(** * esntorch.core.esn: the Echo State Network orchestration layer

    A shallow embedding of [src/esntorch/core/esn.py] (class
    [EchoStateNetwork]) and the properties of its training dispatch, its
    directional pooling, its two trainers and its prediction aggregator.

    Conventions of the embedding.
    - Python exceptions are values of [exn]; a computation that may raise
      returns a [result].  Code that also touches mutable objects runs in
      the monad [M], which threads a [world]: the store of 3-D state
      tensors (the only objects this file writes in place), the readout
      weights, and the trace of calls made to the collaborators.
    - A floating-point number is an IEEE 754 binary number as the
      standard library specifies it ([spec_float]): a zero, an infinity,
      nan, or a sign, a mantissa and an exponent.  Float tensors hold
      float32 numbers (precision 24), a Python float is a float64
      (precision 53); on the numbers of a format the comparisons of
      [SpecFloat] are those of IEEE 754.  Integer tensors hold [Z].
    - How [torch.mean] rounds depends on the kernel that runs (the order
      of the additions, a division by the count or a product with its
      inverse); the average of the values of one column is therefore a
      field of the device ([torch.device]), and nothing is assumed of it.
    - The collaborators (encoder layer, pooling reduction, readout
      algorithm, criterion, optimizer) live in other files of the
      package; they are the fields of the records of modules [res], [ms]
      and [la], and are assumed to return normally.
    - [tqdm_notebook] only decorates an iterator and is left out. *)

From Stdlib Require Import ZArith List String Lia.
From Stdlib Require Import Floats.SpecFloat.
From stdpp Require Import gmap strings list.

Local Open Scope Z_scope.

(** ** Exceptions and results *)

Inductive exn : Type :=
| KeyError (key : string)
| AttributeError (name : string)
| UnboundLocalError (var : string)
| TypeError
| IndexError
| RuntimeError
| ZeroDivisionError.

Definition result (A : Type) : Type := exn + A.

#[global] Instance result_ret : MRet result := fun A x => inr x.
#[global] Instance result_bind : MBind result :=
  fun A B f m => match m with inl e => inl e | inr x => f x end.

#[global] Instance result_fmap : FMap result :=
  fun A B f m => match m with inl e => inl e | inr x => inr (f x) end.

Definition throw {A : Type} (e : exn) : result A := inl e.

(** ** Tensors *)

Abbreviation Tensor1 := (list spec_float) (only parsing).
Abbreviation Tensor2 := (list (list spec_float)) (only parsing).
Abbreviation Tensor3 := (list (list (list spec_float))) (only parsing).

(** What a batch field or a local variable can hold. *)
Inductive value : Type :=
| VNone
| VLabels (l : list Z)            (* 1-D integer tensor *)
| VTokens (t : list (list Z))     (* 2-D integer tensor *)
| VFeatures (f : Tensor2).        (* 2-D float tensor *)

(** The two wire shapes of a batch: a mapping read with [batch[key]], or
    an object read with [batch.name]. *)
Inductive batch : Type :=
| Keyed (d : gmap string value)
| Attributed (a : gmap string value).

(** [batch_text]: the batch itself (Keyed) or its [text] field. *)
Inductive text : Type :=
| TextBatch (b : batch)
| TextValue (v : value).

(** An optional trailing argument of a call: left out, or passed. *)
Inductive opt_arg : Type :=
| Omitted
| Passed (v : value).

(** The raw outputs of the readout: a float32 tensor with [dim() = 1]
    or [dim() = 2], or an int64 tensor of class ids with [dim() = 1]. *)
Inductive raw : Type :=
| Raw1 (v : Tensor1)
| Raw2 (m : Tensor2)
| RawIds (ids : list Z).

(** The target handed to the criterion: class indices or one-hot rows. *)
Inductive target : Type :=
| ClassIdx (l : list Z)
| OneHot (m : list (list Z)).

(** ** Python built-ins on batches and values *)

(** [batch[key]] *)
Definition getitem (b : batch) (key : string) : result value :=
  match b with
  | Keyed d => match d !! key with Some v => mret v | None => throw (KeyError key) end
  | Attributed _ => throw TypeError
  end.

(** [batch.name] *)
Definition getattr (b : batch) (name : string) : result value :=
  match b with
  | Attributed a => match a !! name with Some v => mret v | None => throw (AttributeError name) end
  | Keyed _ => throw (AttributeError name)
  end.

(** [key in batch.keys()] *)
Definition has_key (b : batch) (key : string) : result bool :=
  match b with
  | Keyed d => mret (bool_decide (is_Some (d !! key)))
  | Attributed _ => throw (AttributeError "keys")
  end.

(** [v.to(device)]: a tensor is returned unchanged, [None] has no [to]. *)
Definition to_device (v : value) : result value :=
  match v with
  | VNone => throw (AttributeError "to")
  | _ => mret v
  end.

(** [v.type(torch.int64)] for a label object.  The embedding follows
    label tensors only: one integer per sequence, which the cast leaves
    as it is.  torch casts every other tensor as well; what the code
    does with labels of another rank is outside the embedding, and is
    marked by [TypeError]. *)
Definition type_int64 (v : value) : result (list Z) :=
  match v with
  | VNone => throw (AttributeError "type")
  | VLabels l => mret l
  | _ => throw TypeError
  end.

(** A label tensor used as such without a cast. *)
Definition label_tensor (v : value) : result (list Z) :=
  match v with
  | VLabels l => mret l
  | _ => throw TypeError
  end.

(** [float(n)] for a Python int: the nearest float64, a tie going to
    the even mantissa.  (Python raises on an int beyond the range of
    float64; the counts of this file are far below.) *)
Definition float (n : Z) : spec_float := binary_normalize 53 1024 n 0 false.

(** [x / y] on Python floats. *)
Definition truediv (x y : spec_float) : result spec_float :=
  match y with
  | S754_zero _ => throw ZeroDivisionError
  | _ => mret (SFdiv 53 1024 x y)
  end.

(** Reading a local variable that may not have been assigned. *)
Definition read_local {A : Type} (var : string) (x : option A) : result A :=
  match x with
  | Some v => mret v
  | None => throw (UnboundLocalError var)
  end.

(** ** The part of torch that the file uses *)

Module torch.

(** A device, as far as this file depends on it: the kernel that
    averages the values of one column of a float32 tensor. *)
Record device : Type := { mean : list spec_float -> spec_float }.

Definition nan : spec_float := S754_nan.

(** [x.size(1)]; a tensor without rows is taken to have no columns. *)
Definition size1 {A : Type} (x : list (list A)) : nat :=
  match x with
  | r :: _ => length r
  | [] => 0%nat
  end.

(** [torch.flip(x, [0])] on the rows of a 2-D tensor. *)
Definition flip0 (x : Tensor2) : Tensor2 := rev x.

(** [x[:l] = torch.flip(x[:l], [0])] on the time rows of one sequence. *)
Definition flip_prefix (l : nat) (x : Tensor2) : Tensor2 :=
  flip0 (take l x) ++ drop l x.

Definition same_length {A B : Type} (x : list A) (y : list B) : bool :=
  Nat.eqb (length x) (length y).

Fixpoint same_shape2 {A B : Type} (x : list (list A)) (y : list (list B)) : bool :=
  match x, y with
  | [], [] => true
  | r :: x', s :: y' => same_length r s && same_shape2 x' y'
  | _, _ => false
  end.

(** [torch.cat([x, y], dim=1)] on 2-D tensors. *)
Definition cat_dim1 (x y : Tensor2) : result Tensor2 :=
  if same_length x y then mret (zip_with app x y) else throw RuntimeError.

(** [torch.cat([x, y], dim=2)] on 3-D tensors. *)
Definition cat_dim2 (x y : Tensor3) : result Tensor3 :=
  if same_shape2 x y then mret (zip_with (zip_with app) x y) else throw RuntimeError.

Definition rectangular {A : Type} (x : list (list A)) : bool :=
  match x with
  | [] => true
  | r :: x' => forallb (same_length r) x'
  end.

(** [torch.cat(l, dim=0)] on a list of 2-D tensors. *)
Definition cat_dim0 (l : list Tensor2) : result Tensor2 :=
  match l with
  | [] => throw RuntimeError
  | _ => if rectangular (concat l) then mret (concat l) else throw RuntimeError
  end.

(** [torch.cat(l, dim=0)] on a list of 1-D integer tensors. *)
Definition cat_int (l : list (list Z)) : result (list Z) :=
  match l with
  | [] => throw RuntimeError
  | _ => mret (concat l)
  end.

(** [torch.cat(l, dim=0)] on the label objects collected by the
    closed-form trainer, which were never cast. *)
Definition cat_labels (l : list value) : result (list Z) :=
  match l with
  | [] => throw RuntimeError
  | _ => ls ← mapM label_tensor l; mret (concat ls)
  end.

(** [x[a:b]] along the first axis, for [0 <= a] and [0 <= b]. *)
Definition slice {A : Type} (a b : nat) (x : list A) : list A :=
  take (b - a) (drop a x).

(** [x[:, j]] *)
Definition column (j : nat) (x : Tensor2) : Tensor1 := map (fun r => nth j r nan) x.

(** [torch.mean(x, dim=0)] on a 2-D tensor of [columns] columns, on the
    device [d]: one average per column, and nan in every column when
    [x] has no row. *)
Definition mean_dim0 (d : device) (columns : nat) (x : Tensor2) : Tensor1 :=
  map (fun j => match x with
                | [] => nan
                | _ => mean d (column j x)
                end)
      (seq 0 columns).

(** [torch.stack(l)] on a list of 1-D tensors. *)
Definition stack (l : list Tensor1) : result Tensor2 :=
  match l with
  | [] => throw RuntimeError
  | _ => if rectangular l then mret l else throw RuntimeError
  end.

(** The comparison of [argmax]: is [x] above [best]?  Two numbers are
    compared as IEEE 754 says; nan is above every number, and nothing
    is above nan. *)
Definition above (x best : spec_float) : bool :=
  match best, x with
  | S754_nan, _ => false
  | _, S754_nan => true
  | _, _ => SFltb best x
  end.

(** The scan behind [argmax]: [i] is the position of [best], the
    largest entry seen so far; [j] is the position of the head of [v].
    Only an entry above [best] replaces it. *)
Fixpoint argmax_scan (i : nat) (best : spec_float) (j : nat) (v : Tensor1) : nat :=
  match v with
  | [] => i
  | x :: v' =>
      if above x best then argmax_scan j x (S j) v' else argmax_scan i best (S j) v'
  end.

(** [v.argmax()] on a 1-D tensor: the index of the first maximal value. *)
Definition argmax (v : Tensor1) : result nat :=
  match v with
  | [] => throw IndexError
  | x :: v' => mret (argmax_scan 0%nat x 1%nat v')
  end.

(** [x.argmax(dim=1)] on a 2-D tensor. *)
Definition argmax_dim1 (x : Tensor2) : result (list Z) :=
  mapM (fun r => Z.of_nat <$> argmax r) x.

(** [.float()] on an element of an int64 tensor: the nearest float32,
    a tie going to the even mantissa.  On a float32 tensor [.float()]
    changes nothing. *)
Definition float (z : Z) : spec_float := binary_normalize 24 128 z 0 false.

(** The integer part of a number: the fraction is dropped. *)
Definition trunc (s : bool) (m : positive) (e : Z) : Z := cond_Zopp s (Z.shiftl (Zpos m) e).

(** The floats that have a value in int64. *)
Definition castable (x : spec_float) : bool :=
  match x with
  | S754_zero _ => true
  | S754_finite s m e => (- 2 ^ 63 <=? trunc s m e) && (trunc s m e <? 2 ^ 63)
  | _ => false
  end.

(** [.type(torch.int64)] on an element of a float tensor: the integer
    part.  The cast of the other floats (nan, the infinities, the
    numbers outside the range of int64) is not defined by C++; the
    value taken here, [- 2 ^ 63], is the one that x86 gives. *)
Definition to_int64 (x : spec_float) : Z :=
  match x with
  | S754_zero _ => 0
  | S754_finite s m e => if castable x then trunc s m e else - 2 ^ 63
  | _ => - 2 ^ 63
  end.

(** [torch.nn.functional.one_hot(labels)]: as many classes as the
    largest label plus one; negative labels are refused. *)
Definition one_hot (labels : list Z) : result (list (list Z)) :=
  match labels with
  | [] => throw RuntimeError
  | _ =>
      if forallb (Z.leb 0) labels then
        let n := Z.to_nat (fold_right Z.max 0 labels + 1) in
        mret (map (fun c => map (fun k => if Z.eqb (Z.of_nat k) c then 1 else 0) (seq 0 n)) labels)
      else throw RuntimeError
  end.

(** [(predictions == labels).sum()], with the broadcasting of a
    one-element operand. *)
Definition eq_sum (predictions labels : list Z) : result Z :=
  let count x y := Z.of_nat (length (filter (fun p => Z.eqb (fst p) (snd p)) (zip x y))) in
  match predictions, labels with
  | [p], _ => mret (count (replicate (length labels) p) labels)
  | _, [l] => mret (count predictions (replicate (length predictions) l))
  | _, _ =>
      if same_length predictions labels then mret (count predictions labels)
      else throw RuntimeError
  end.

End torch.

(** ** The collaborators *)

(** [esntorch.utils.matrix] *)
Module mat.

§ **What is needed**:
Only a number is needed here: how many lines of the data include the word "rows"?

§ **Task response**:
4